** Supplied data follows **
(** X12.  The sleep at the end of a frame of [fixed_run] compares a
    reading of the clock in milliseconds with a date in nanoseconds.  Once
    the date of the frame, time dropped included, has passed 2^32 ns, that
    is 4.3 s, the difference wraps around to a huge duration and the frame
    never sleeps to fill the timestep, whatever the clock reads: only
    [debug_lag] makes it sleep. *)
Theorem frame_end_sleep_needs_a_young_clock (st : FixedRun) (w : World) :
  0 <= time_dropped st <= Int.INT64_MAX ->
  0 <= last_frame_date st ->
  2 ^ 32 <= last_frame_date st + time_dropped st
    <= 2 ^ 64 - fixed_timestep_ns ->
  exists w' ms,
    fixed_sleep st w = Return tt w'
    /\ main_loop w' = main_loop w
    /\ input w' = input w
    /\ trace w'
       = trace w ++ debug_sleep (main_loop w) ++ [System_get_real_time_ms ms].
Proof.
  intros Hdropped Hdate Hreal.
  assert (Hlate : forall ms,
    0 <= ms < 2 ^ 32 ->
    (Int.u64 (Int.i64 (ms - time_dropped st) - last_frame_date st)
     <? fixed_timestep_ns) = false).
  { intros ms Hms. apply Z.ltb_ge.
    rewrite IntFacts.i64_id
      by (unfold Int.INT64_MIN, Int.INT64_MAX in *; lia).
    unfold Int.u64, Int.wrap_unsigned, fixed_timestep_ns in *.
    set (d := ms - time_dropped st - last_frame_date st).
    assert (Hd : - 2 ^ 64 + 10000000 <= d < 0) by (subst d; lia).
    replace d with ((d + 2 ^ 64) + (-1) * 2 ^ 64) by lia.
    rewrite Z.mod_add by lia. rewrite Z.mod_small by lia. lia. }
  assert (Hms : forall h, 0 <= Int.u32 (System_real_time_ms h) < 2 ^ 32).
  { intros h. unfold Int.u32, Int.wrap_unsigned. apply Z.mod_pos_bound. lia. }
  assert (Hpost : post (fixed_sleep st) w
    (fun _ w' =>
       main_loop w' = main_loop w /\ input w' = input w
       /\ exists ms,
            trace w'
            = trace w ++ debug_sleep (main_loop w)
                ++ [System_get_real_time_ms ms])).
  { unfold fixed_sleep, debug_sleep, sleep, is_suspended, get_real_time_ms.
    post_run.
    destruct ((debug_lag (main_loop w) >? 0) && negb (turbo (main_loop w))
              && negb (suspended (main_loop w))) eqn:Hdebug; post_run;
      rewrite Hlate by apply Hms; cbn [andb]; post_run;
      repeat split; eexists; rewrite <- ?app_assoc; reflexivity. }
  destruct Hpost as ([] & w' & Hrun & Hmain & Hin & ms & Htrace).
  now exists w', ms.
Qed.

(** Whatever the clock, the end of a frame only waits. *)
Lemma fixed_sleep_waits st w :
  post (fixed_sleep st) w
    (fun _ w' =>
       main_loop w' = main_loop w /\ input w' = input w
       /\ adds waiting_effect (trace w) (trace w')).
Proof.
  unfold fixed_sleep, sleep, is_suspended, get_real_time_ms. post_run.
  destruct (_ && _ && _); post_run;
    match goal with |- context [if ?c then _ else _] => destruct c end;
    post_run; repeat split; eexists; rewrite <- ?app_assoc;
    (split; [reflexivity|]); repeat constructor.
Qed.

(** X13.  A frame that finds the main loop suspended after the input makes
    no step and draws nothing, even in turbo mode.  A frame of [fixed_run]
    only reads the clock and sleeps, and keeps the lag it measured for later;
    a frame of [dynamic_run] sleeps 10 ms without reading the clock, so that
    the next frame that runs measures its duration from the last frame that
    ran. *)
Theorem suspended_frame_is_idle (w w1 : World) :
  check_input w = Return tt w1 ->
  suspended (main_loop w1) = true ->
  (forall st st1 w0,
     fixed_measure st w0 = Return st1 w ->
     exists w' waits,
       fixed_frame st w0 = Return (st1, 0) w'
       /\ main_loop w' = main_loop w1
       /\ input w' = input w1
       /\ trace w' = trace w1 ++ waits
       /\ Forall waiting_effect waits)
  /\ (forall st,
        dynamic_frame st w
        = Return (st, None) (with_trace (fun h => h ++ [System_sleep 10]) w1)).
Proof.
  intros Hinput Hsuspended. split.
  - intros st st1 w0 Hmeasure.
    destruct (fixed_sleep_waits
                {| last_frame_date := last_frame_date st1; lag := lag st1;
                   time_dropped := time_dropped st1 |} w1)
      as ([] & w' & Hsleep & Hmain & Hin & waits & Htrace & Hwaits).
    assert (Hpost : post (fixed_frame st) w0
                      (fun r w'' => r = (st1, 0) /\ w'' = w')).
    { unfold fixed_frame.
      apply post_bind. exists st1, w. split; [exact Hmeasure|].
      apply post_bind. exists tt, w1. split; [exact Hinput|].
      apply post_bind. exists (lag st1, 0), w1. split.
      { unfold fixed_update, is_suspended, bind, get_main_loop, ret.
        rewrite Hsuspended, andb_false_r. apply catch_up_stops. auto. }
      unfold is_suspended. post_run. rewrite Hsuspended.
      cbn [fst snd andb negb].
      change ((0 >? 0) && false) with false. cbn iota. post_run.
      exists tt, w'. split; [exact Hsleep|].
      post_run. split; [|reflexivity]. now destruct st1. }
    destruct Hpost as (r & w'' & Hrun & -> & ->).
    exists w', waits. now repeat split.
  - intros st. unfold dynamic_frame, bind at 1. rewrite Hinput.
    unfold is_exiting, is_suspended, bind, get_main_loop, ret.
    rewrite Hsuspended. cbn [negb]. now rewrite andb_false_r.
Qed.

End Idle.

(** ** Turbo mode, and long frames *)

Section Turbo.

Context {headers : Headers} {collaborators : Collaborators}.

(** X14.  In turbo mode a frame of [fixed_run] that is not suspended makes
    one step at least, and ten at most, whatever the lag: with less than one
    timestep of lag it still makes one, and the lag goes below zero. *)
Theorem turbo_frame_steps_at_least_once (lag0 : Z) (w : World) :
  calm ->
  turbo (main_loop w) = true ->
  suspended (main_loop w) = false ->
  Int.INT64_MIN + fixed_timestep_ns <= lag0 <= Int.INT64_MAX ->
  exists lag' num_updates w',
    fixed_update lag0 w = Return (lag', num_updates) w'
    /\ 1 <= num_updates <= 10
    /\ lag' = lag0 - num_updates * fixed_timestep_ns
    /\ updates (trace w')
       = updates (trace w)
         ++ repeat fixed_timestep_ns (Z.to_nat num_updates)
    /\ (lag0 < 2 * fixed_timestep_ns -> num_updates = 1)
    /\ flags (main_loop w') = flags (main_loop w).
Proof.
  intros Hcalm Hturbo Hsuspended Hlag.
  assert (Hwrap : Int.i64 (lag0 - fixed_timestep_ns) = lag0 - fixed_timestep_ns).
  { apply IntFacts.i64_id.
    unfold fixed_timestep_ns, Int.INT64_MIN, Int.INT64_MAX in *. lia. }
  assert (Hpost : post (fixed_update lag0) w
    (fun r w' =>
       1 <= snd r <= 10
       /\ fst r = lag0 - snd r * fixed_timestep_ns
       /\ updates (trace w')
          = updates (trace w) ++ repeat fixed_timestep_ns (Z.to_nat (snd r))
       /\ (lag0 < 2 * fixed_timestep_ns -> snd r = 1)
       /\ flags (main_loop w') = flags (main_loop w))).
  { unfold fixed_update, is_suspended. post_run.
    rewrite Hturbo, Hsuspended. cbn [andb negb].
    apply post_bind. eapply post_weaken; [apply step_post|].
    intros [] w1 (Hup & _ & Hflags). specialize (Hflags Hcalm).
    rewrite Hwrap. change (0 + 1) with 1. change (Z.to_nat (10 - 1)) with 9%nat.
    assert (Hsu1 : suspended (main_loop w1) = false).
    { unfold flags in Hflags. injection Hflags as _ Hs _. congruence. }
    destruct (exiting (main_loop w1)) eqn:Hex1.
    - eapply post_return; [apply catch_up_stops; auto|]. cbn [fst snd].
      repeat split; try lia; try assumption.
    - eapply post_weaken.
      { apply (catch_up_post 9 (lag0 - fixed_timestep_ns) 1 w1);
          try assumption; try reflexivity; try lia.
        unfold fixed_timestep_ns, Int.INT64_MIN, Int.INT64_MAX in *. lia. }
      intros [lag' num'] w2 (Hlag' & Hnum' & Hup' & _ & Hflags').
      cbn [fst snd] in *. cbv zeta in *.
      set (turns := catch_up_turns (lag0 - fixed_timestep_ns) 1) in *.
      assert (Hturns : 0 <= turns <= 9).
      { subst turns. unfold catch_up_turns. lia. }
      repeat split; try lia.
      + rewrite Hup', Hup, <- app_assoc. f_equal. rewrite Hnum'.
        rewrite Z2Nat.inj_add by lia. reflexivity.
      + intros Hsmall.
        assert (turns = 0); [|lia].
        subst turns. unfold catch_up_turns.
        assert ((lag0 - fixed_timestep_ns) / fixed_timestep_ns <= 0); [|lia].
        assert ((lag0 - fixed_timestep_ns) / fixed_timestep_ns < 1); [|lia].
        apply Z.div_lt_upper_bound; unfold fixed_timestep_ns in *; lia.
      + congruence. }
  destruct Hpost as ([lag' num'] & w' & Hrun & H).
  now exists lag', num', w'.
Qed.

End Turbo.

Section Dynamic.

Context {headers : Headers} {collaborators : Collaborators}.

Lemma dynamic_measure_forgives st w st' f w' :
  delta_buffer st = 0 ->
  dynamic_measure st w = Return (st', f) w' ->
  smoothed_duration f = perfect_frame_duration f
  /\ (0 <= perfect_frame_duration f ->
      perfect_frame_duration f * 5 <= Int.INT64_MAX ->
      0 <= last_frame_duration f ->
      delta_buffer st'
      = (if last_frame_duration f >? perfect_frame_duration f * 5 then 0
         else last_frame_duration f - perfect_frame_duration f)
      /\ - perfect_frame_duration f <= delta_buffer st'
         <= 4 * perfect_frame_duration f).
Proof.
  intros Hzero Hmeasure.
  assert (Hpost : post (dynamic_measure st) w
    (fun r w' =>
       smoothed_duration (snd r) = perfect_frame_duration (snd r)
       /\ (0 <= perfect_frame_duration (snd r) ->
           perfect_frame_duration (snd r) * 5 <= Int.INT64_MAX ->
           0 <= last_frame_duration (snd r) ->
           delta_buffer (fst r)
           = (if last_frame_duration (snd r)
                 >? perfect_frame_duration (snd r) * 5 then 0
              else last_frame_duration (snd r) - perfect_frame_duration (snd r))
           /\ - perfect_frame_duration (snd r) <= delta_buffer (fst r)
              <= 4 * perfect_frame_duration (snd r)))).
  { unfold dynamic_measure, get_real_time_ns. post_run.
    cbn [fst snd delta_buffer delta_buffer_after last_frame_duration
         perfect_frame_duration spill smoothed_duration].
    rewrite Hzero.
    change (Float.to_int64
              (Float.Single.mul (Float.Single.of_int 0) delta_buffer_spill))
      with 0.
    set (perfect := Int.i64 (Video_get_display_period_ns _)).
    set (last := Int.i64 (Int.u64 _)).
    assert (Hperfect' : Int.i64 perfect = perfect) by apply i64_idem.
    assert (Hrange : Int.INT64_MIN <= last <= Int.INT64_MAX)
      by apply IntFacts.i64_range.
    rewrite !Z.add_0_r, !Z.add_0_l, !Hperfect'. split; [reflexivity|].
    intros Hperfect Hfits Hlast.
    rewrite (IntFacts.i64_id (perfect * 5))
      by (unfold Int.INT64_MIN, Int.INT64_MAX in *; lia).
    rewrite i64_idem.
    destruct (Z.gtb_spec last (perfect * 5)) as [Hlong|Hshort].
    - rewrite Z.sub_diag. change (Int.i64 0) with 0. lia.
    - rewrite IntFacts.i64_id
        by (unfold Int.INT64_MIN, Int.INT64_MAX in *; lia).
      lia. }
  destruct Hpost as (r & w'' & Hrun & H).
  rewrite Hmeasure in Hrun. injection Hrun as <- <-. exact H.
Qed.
** End of Supplied data **
** Supplied data follows **
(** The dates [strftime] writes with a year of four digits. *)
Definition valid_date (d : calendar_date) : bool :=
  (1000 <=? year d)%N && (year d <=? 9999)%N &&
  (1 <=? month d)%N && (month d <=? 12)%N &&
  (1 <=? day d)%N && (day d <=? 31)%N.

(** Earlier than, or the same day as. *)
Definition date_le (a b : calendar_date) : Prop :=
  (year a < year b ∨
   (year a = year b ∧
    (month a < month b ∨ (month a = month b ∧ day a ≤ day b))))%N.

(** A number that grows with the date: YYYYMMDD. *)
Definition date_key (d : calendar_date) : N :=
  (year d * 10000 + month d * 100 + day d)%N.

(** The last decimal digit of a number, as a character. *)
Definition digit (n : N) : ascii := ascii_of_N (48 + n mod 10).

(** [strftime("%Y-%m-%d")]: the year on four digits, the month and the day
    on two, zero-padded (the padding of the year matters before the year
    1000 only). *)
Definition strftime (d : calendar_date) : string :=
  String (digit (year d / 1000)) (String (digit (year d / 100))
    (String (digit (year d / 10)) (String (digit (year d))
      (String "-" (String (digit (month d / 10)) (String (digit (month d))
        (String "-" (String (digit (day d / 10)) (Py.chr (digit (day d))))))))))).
** End of Supplied data **
Try it:
Taking the records above, retype every line from the one with "<= 4 * perfect_frame_duration (snd" down to the one with "rewrite (IntFacts.i64_id (perfect * 5))", exactly and with nothing else.

Answer to this task:
              <= 4 * perfect_frame_duration (snd r)))).
  { unfold dynamic_measure, get_real_time_ns. post_run.
    cbn [fst snd delta_buffer delta_buffer_after last_frame_duration
         perfect_frame_duration spill smoothed_duration].
    rewrite Hzero.
    change (Float.to_int64
              (Float.Single.mul (Float.Single.of_int 0) delta_buffer_spill))
      with 0.
    set (perfect := Int.i64 (Video_get_display_period_ns _)).
    set (last := Int.i64 (Int.u64 _)).
    assert (Hperfect' : Int.i64 perfect = perfect) by apply i64_idem.
    assert (Hrange : Int.INT64_MIN <= last <= Int.INT64_MAX)
      by apply IntFacts.i64_range.
    rewrite !Z.add_0_r, !Z.add_0_l, !Hperfect'. split; [reflexivity|].
    intros Hperfect Hfits Hlast.
    rewrite (IntFacts.i64_id (perfect * 5))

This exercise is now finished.